== DATA SHOWN ==
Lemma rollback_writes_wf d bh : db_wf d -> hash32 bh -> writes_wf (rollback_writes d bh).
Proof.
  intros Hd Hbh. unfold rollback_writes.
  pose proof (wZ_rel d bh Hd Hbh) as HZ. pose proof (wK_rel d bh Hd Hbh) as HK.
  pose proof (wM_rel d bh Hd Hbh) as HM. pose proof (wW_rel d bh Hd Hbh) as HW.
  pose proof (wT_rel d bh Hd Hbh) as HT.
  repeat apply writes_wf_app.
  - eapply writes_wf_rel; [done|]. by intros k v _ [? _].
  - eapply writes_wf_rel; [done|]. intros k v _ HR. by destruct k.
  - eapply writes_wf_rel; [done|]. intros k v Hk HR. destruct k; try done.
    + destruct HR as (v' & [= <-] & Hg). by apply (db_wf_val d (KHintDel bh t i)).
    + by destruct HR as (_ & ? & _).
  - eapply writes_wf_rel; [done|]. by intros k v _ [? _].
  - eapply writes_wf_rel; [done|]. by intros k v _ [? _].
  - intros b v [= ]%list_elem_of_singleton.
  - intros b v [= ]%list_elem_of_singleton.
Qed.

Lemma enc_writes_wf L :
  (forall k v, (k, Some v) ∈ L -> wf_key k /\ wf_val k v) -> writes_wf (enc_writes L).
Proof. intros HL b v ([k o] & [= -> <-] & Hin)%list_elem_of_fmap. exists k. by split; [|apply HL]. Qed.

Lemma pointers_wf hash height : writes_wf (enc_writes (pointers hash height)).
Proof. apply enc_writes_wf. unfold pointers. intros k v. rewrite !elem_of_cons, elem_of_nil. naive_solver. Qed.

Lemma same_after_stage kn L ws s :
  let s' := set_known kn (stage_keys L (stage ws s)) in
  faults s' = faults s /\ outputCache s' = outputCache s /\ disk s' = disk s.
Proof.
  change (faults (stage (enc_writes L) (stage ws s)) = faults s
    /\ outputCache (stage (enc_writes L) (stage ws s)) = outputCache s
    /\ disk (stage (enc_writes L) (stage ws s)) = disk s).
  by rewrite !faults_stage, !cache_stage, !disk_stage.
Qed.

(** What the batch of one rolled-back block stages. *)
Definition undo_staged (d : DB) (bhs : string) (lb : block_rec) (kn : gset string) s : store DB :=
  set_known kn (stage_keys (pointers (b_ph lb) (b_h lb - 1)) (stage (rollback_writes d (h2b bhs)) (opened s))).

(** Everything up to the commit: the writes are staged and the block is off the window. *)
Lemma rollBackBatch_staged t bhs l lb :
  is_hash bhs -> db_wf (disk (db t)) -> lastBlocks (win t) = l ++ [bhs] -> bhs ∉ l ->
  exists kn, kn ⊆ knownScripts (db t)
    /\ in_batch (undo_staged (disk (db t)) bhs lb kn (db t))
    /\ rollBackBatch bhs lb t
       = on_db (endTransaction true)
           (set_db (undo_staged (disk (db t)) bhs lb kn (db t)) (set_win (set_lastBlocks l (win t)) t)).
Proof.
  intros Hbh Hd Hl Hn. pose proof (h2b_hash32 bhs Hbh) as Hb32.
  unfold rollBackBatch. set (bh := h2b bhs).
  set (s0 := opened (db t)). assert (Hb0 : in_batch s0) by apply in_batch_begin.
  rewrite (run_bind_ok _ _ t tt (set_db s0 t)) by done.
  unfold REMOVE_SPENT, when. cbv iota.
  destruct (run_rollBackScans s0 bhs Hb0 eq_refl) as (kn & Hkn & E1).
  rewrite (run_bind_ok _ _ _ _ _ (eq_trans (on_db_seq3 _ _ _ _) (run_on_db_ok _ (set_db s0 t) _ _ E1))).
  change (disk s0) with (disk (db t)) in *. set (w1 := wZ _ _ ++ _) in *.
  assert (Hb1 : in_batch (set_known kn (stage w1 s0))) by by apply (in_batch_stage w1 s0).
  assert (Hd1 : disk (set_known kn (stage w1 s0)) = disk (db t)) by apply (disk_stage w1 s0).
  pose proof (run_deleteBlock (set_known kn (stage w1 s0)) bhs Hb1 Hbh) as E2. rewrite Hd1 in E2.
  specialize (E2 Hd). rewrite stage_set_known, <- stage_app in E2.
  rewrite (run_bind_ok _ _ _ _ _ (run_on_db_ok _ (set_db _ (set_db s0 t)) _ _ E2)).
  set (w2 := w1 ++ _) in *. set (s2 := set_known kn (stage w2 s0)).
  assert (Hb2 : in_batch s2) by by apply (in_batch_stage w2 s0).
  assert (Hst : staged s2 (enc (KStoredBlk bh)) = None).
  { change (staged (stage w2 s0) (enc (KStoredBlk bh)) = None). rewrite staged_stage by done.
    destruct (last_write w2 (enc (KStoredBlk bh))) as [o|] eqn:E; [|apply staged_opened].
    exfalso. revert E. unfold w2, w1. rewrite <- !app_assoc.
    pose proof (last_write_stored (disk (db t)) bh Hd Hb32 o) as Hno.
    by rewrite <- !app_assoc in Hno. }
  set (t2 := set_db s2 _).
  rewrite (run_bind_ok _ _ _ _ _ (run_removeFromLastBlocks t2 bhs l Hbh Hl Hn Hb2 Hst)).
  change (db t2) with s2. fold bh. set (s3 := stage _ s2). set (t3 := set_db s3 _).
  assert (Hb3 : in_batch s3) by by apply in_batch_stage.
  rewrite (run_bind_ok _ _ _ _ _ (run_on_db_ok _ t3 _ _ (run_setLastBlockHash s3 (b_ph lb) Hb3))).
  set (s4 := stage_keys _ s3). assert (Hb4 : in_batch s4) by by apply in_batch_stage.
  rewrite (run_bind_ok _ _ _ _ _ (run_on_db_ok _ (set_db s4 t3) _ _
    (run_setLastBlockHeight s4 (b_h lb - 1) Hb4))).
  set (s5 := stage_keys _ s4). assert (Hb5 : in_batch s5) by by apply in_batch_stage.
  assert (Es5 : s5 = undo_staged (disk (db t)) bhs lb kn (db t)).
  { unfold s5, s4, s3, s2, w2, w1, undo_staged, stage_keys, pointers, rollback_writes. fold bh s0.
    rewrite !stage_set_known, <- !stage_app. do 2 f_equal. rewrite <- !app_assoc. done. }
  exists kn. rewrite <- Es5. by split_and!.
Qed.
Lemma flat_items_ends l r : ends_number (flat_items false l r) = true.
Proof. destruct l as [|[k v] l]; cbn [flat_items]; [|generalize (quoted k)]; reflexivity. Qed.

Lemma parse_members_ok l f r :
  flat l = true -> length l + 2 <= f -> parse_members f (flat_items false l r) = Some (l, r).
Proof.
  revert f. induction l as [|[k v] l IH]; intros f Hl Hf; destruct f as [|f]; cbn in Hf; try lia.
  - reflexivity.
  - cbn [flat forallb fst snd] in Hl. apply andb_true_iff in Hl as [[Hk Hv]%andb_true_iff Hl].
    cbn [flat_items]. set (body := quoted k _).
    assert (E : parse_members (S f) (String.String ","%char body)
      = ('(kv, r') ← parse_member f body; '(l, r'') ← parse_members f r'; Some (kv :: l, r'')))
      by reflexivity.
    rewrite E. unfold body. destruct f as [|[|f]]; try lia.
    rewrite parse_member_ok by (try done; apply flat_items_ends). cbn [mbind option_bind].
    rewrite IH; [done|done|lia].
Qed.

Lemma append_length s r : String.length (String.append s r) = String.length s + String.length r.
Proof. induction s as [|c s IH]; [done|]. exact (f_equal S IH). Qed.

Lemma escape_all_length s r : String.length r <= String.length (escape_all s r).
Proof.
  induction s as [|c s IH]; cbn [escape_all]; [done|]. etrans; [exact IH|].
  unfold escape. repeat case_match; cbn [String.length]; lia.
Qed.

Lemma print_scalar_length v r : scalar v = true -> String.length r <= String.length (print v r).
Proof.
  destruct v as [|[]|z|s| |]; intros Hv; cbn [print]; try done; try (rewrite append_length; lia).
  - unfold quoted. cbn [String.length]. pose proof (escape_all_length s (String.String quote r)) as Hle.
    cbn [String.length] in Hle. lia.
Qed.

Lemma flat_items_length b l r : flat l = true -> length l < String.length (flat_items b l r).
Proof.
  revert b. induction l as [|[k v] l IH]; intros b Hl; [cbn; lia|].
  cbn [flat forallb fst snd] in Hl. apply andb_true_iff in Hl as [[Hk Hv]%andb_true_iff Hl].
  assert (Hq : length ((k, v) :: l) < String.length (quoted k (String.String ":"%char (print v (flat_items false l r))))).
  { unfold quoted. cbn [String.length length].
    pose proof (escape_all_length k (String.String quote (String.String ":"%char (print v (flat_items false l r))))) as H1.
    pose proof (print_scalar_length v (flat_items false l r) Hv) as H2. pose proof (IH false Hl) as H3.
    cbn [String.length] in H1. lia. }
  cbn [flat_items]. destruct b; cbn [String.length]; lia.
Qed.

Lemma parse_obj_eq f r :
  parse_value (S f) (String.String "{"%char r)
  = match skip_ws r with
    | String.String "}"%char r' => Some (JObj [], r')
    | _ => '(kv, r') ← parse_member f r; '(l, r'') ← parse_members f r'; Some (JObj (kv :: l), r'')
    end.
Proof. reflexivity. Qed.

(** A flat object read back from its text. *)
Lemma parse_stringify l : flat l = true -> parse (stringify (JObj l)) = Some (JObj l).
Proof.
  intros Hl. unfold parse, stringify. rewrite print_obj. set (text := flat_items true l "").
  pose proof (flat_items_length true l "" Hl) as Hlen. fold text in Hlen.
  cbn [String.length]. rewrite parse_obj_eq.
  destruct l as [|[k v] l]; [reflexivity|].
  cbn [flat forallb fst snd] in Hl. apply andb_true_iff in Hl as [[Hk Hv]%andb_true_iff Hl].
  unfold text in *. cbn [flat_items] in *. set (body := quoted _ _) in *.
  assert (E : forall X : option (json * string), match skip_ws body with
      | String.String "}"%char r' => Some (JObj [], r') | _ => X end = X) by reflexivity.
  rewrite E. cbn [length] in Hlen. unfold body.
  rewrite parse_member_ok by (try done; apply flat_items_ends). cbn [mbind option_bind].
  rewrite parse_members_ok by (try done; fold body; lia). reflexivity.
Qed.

== ACTIVITY ==
Where does the word "KStoredBlk" appear in the listing? List each line that holds it.

== SOLUTION TO THE PROBLEM ==
  assert (Hst : staged s2 (enc (KStoredBlk bh)) = None).
  { change (staged (stage w2 s0) (enc (KStoredBlk bh)) = None). rewrite staged_stage by done.
    destruct (last_write w2 (enc (KStoredBlk bh))) as [o|] eqn:E; [|apply staged_opened].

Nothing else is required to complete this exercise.